Materials provided

(**  A trace follows a request across nodes.  Whatever number of nodes
    with tracing a request passes, each handing on only the W3C text of its
    span, every span has the trace id of the first context, the span before it
    as its parent, and a context that can be handed on; the context of a node
    without tracing, and a text that is not well-formed, start a new trace at the
    next node. *)
Theorem trace_follows_request (c : SpanCtx) (hs : list Hop) :
  valid_ctx c -> Forall traced hs ->
  linked_spans c (hops c hs) /\
  (forall tp h, traced h -> from_traceparent tp = None ->
     sp_parent (hop_span tp h) = None /\ valid_ctx (sp_ctx (hop_span tp h))) /\
  (forall tp h, enabled (h_tracing h) = false ->
     from_traceparent (to_traceparent (sp_ctx (hop_span tp h))) = None).
Proof.
  intros Hc HF. split; [|split].
  - revert c Hc. induction HF as [|h hs Hh HF IH]; intros c Hc; [done|]. cbn [hops linked_spans].
    pose proof (hop_valid (to_traceparent c) h Hh) as Hv. split; [|split; [|split; [done|by apply IH]]].
    + unfold hop_span, span_start. by rewrite traceparent_parses by done.
    + unfold hop_span, span_start. by rewrite traceparent_parses by done.
  - intros tp h Hh Hn. split; [|by apply hop_valid]. unfold hop_span, span_start. by rewrite Hn.
  - intros tp h. apply untraced_context.
Qed.

(** ** Every span is accounted for *)

Inductive TraceOp : Type :=
| Ended (s : Finished)
| Take
| Posted (ok : bool).

(** The exporter, the batch its thread is posting, and what was delivered. *)
Record Exported : Type := mkExported { x_tracing : Tracing; x_flight : list Finished; x_done : list Finished }.
(** One setting changes the fields it gives a value to, and no other. *)
Lemma effect_fields c s :
  valid s = true ->
  c_boot (effect c s) = default (c_boot c) (boot_given s) /\
  (forall f, c_path (effect c s) f = default (c_path c f) (path_given f s)) /\
  (forall f, c_opt (effect c s) f = match opt_given f s with Some v => Some v | None => c_opt c f end) /\
  (forall f, c_num (effect c s) f = default (c_num c f) (num_given f s)) /\
  (forall f, c_flag (effect c s) f = default (c_flag c f) (flag_given f s)).
Proof.
  destruct s as [a o]. unfold valid, effect, boot_given, path_given, opt_given, num_given, flag_given. cbn [fst snd].
  destruct (arm a) as [act|]; [|by destruct o]. destruct o as [v|]; intros Hv.
  - apply andb_true_iff in Hv as [Ht Hv]. destruct act as [g|g|g max [msg|d]| |g b|]; try done; cbn in *.
    1,2: repeat split; intros f; unfold upd; repeat case_decide; by subst.
    + apply bool_decide_eq_true in Hv as [n ->]. cbn. repeat split; intros f; unfold upd; repeat case_decide; by subst.
    + destruct (parse_uint max v); cbn; repeat split; intros f; unfold upd; repeat case_decide; by subst.
    + by destruct (String.eqb v "api"), (String.eqb v "config-file"), (String.eqb v "jailer").
  - destruct act as [g|g|g max bad| |g b|]; try done; cbn; repeat split; intros f; unfold upd; repeat case_decide; by subst.
Qed.

Lemma fold_fields e ss :
  Forall (fun s => valid s = true) ss ->
  let c := fold_left effect ss (default_config e) in
  c_boot c = given boot_given ss Api /\
  (forall f, c_path c f = given (path_given f) ss (default_path f)) /\
  (forall f, c_opt c f = last (omap (opt_given f) ss)) /\
  (forall f, c_num c f = given (num_given f) ss (default_num e f)) /\
  (forall f, c_flag c f = given (flag_given f) ss (match f with F_netns => true | _ => false end)).
Proof.
  induction ss as [|s ss IH] using rev_ind; intros Hv; [done|]. apply Forall_app in Hv as [Hv Hs].
  apply Forall_cons in Hs as [Hs _]. cbv zeta in *. rewrite fold_left_app. cbn [fold_left].
  destruct (IH Hv) as (I1 & I2 & I3 & I4 & I5). destruct (effect_fields (fold_left effect ss (default_config e)) s Hs) as (E1 & E2 & E3 & E4 & E5).
  split; [by rewrite E1, I1, given_snoc|]. split; [intros f; by rewrite E2, I2, given_snoc|].
  split; [intros f; rewrite E3, I3, last_omap_snoc; by destruct (opt_given f s)|].
  split; intros f; [by rewrite E4, I4, given_snoc|by rewrite E5, I5, given_snoc].
Qed.

Lemma settle_means e ss : Forall (fun s => valid s = true) ss -> means e ss (settle (fold_left effect ss (default_config e))).
Proof.
  intros Hv. destruct (fold_fields e ss Hv) as (F1 & F2 & F3 & F4 & F5). cbv zeta in *.
  set (c := fold_left effect ss (default_config e)) in *. unfold settle.
  destruct (decide (c_boot c = Jailer)) as [Hj|Hj]; [destruct (c_flag c F_netns) eqn:En|]; split; cbn; try done.
  - intros f Hf. unfold upd. rewrite decide_False by done. rewrite F5. by destruct f.
  - by rewrite Hj, andb_false_r.
  - intros f Hf. rewrite F5. by destruct f.
  - rewrite <- (F5 F_netns), En. by rewrite Hj.
  - intros f Hf. rewrite F5. by destruct f.
  - rewrite (F5 F_netns), bool_decide_eq_false_2 by done. by rewrite andb_true_r.
Qed.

What you are asked to do
From the first line through the last, give the data above again exactly.

Solution to the exercise
(**  A trace follows a request across nodes.  Whatever number of nodes
    with tracing a request passes, each handing on only the W3C text of its
    span, every span has the trace id of the first context, the span before it
    as its parent, and a context that can be handed on; the context of a node
    without tracing, and a text that is not well-formed, start a new trace at the
    next node. *)
Theorem trace_follows_request (c : SpanCtx) (hs : list Hop) :
  valid_ctx c -> Forall traced hs ->
  linked_spans c (hops c hs) /\
  (forall tp h, traced h -> from_traceparent tp = None ->
     sp_parent (hop_span tp h) = None /\ valid_ctx (sp_ctx (hop_span tp h))) /\
  (forall tp h, enabled (h_tracing h) = false ->
     from_traceparent (to_traceparent (sp_ctx (hop_span tp h))) = None).
Proof.
  intros Hc HF. split; [|split].
  - revert c Hc. induction HF as [|h hs Hh HF IH]; intros c Hc; [done|]. cbn [hops linked_spans].
    pose proof (hop_valid (to_traceparent c) h Hh) as Hv. split; [|split; [|split; [done|by apply IH]]].
    + unfold hop_span, span_start. by rewrite traceparent_parses by done.
    + unfold hop_span, span_start. by rewrite traceparent_parses by done.
  - intros tp h Hh Hn. split; [|by apply hop_valid]. unfold hop_span, span_start. by rewrite Hn.
  - intros tp h. apply untraced_context.
Qed.

(** ** Every span is accounted for *)

Inductive TraceOp : Type :=
| Ended (s : Finished)
| Take
| Posted (ok : bool).

(** The exporter, the batch its thread is posting, and what was delivered. *)
Record Exported : Type := mkExported { x_tracing : Tracing; x_flight : list Finished; x_done : list Finished }.
(** One setting changes the fields it gives a value to, and no other. *)
Lemma effect_fields c s :
  valid s = true ->
  c_boot (effect c s) = default (c_boot c) (boot_given s) /\
  (forall f, c_path (effect c s) f = default (c_path c f) (path_given f s)) /\
  (forall f, c_opt (effect c s) f = match opt_given f s with Some v => Some v | None => c_opt c f end) /\
  (forall f, c_num (effect c s) f = default (c_num c f) (num_given f s)) /\
  (forall f, c_flag (effect c s) f = default (c_flag c f) (flag_given f s)).
Proof.
  destruct s as [a o]. unfold valid, effect, boot_given, path_given, opt_given, num_given, flag_given. cbn [fst snd].
  destruct (arm a) as [act|]; [|by destruct o]. destruct o as [v|]; intros Hv.
  - apply andb_true_iff in Hv as [Ht Hv]. destruct act as [g|g|g max [msg|d]| |g b|]; try done; cbn in *.
    1,2: repeat split; intros f; unfold upd; repeat case_decide; by subst.
    + apply bool_decide_eq_true in Hv as [n ->]. cbn. repeat split; intros f; unfold upd; repeat case_decide; by subst.
    + destruct (parse_uint max v); cbn; repeat split; intros f; unfold upd; repeat case_decide; by subst.
    + by destruct (String.eqb v "api"), (String.eqb v "config-file"), (String.eqb v "jailer").
  - destruct act as [g|g|g max bad| |g b|]; try done; cbn; repeat split; intros f; unfold upd; repeat case_decide; by subst.
Qed.

Lemma fold_fields e ss :
  Forall (fun s => valid s = true) ss ->
  let c := fold_left effect ss (default_config e) in
  c_boot c = given boot_given ss Api /\
  (forall f, c_path c f = given (path_given f) ss (default_path f)) /\
  (forall f, c_opt c f = last (omap (opt_given f) ss)) /\
  (forall f, c_num c f = given (num_given f) ss (default_num e f)) /\
  (forall f, c_flag c f = given (flag_given f) ss (match f with F_netns => true | _ => false end)).
Proof.
  induction ss as [|s ss IH] using rev_ind; intros Hv; [done|]. apply Forall_app in Hv as [Hv Hs].
  apply Forall_cons in Hs as [Hs _]. cbv zeta in *. rewrite fold_left_app. cbn [fold_left].
  destruct (IH Hv) as (I1 & I2 & I3 & I4 & I5). destruct (effect_fields (fold_left effect ss (default_config e)) s Hs) as (E1 & E2 & E3 & E4 & E5).
  split; [by rewrite E1, I1, given_snoc|]. split; [intros f; by rewrite E2, I2, given_snoc|].
  split; [intros f; rewrite E3, I3, last_omap_snoc; by destruct (opt_given f s)|].
  split; intros f; [by rewrite E4, I4, given_snoc|by rewrite E5, I5, given_snoc].
Qed.

Lemma settle_means e ss : Forall (fun s => valid s = true) ss -> means e ss (settle (fold_left effect ss (default_config e))).
Proof.
  intros Hv. destruct (fold_fields e ss Hv) as (F1 & F2 & F3 & F4 & F5). cbv zeta in *.
  set (c := fold_left effect ss (default_config e)) in *. unfold settle.
  destruct (decide (c_boot c = Jailer)) as [Hj|Hj]; [destruct (c_flag c F_netns) eqn:En|]; split; cbn; try done.
  - intros f Hf. unfold upd. rewrite decide_False by done. rewrite F5. by destruct f.
  - by rewrite Hj, andb_false_r.
  - intros f Hf. rewrite F5. by destruct f.
  - rewrite <- (F5 F_netns), En. by rewrite Hj.
  - intros f Hf. rewrite F5. by destruct f.
  - rewrite (F5 F_netns), bool_decide_eq_false_2 by done. by rewrite andb_true_r.
Qed.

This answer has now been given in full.